Normandie-actu. Vous avez rencontré longuement la fille cadette, qui a tout « balancé »… Que retenez-vous de ces entretiens ?
Nous avons rencontré la fille cadette de la famille, Betty. Elle est la personne centrale de toute cette affaire. Elle a été victime des violences et des abus du père, entre l’âge de 8 ans et sa majorité. Une fois adulte, c’est la seule qui a eu le courage de dénoncer la première tout ce qui se passait au sein de cette famille. En dénonçant, elle était persuadée de libérer tout le monde et surtout sa sœur, Virginie, de l’emprise paternelle. Elle se l’était promise quand elles étaient adolescentes et complices. Sauf, qu’entre temps, Virginie a eu un enfant, avec son père. Et que cet enfant a été placé temporairement à ce moment-là. Betty rencontre Virginie, elle s’attend à être félicitée (il faut beaucoup de courage pour oser dénoncer sa famille), or, elle retrouve une grande sœur, qui refuse maintenant d’être sauvée, comme la victime d’une secte (qui pratique le même type d’emprise). Elle est résolue ou résignée à être la femme de son père. Donc Virginie supplie Betty de revenir sur ses aveux ou elle ne lui parlera plus jamais. Betty, en femme de cœur, va accepter de se parjurer, de mentir pour sauver le semblant de famille auquel elle est attachée : sa sœur aînée. Pendant les 10 années qui séparent la dénonciation des procès (et cette durée est une erreur de la justice), il y a d’incroyables tractations et manipulations familiales pour que toutes les versions collent à celle du père. Rencontrer Betty est et restera un des grands moments de notre vie de journaliste. Elle a mis longtemps à nous faire confiance, mais une fois en confiance, elle s’est livrée. Et on a pu vérifier et confirmer tout ce qu’elle nous a dit avec tous les témoins que nous avons contactés. Son histoire est incroyable et elle nous interroge, nous, société, face à ces familles murées dans le silence qui vivent l’inceste. Comment éviter de tels drames ?

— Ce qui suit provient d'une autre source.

(* ===== verification/Property.v ===== *)
(** * Property: window properties ([dix/property.c])

    A window's properties are a list, newest first; a [PropertyPtr] is a
    position in it.  The security hooks, the filter callbacks and the windows
    come from other components and are parameters.  What the handlers send or
    tell other components is recorded in order in [ps_effects]; the time stamps
    of PropertyNotify events are not modelled. *)

From S2P Require Import Prelude.
From S2P Require Import Wire.
From S2P Require Import Atom.
From S2P Require Import Resource.
From S2P Require Import DixUtils.
From S2P Require Import Request.

(** ** State *)

(** [include/propertyst.h: PropertyRec 58-66] *)
Record PropertyRec := MkProp {
  propertyName : Z;
  prop_type : Z;
  prop_format : Z;
  prop_size : Z;
  prop_data : list Z
}.
#[export] Instance eta_prop : Settable PropertyRec := fun p =>
  MkProp (propertyName p) (prop_type p) (prop_format p) (prop_size p) (prop_data p).

Definition PropertyNewValue : Z := 0.
Definition PropertyDelete : Z := 1.
Definition PropModeReplace : Z := 0.
Definition PropModePrepend : Z := 1.
Definition PropModeAppend : Z := 2.
Definition AnyPropertyType : Z := 0.

Inductive prop_effect :=
  | PropertyNotify (window state atom : Z)
  | SetWindowVRRMode (window mode : Z)
  | CheckWindowOptionalNeed (window : Z)
  | SendReply (client : Z) (r : Reply).

Record prop_state := MkPS {
  ps_windows : gmap Z (list PropertyRec);
  ps_error : gmap Z Z;
  ps_effects : list prop_effect
}.
#[export] Instance eta_ps : Settable prop_state := fun s =>
  MkPS (ps_windows s) (ps_error s) (ps_effects s).

Definition props (st : prop_state) (win : Z) : list PropertyRec := default [] (ps_windows st !! win).
Definition set_props (st : prop_state) (win : Z) (l : list PropertyRec) : prop_state :=
  st <| ps_windows ::= <[win := l]> |>.
Definition effect (st : prop_state) (e : prop_effect) : prop_state :=
  st <| ps_effects ::= fun l => l ++ [e] |>.
Definition set_errorValue (st : prop_state) (client v : Z) : prop_state :=
  st <| ps_error ::= <[client := u32 v]> |>.

(** [dix/property_priv.h: PropertyFilterParam 60-89] *)
Record PropertyFilterParam := MkPF {
  p_client : Z; p_window : Z; p_property : Z; p_type : Z;
  p_atoms : list Z; p_nAtoms : Z; p_nPositions : Z;
  p_skip : bool; p_status : Z; p_access_mode : Z;
  p_format : Z; p_mode : Z; p_len : Z; p_value : list Z; p_sendevent : bool;
  p_delete : Z; p_longOffset : Z; p_longLength : Z
}.

(** The requests of the file. *)
Record xRotatePropertiesReq := MkRotate {
  ro_window : Z; ro_nAtoms : Z; ro_nPositions : Z; ro_rest : list Z }.
Record xChangePropertyReq := MkChange {
  ch_mode : Z; ch_window : Z; ch_property : Z; ch_type : Z; ch_format : Z; ch_nUnits : Z;
  ch_rest : list Z }.
Record xGetPropertyReq := MkGet {
  ge_delete : Z; ge_window : Z; ge_property : Z; ge_type : Z; ge_longOffset : Z; ge_longLength : Z }.
Record xDeletePropertyReq := MkDelete { de_window : Z; de_property : Z }.

Section Operations.
Context `{AtomTable} `{WindowLookup}.
(** [XaceHookPropertyAccess] on an existing property (it may move the pointer to
    another one), on a new one, and after a change of its contents. *)
Context (prop_access : Z -> Z -> list PropertyRec -> nat -> Z -> Z * nat).
Context (create_access : Z -> Z -> PropertyRec -> Z -> Z).
Context (post_access : Z -> Z -> list PropertyRec -> nat -> Z -> Z).
(** The callbacks of [PropertyFilterCallback]. *)
Context (filter_callbacks : PropertyFilterParam -> PropertyFilterParam).
(** [MakeWindowOptional], the screens with [SetWindowVRRMode], and Xinerama: is
    it built in, is it disabled, the windows behind a Xinerama window. *)
Context (MakeWindowOptional : Z -> bool) (has_vrr : Z -> bool).
Context (XINERAMA noPanoramiXExtension : bool) (xrt_window : Z -> Z -> option (list Z)).
Implicit Types (st : prop_state).

Definition lookup_window st (id client access : Z) : Z * prop_state :=
  (window_rc id client access, set_errorValue st client id).

Fixpoint prop_index (name : Z) (l : list PropertyRec) : option nat :=
  match l with
  | [] => None
  | p :: l' => if propertyName p =? name then Some O else S <$> prop_index name l'
  end.

(** [dix/property.c: dixLookupProperty] *)
Definition dixLookupProperty st (pWin name client access_mode : Z)
  : Z * option nat * prop_state :=
  let st := set_errorValue st client name in
  match prop_index name (props st pWin) with
  | Some i => let '(rc, i) := prop_access client pWin (props st pWin) i access_mode in (rc, Some i, st)
  | None => (BadMatch, None, st)
  end.

(** [dix/property.c: setVRRMode] *)
Definition setVRRMode st (pWin mode : Z) : prop_state :=
  if has_vrr pWin then effect st (SetWindowVRRMode pWin mode) else st.

(** _VARIABLE_REFRESH *)
Definition vrr_name : list Z :=
  [95; 86; 65; 82; 73; 65; 66; 76; 69; 95; 82; 69; 70; 82; 69; 83; 72].

(** [dix/property.c: notifyVRRMode] *)
Definition notifyVRRMode st (client pWin state : Z) (pProp : PropertyRec) : prop_state :=
  match atom_name (propertyName pProp) with
  | None => st
  | Some pName =>
      if negb (bool_decide (cstr pName = vrr_name)) || negb (prop_format pProp =? 32)
         || negb (prop_size pProp =? 1)
      then st
      else
        let mode := if state =? PropertyNewValue then default 0 (head (words32 (prop_data pProp))) else 0 in
        if XINERAMA then
          if negb noPanoramiXExtension then
            match xrt_window client pWin with
            | None => setVRRMode st pWin mode
            | Some ids =>
                fold_left (fun st id =>
                    let '(rc, st) := lookup_window st id client DixSetPropAccess in
                    if rc =? Success then setVRRMode st id mode else st)
                  (rev ids) st
            end
          else st
        else setVRRMode st pWin mode
  end.

(** [dix/property.c: deliverPropertyNotifyEvent] *)
Definition deliverPropertyNotifyEvent st (pWin state : Z) (pProp : PropertyRec) : prop_state :=
  effect st (PropertyNotify pWin state (propertyName pProp)).

(** ** RotateProperties *)

(** The checks of one atom: [inl] is the status that ends the request. *)
Definition rotate_check (p : PropertyFilterParam) (client pWin : Z) (i : nat) st
  : (Z * prop_state) + (nat * PropertyRec * prop_state) :=
  let a := default 0 (p_atoms p !! i) in
  if negb (valid_atom a) then inl (BadAtom, set_errorValue st client a)
  else if existsb (fun b => b =? a) (take (Z.to_nat (p_nAtoms p) - S i) (drop (S i) (p_atoms p)))
  then inl (BadMatch, st)
  else
    let '(rc, pProp, st) :=
      dixLookupProperty st pWin a (p_client p) (Z.lor DixReadAccess DixWriteAccess) in
    if negb (rc =? Success) then inl (rc, st)
    else
      match pProp ≫= fun k => pair k <$> props st pWin !! k with
      | Some (k, q) => inr (k, q, st)
      | None => inl (BadMatch, st)
      end.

Normandie-actu. Justement, depuis plusieurs années, des associations essaient de faire rentrer le délit d’inceste comme un délit en soi…
Je ne suis pas spécialiste du problème de l’inceste, mais l’histoire Mannechez illustre parfaitement ce que défendent toutes ces associations qui veulent faire rentrer l’inceste dans le Code pénal. Un enfant n’est jamais consentant. En tout cas, Betty et Virginie, à 8-10 ans et après ne l’étaient pas du tout. C’est une certitude.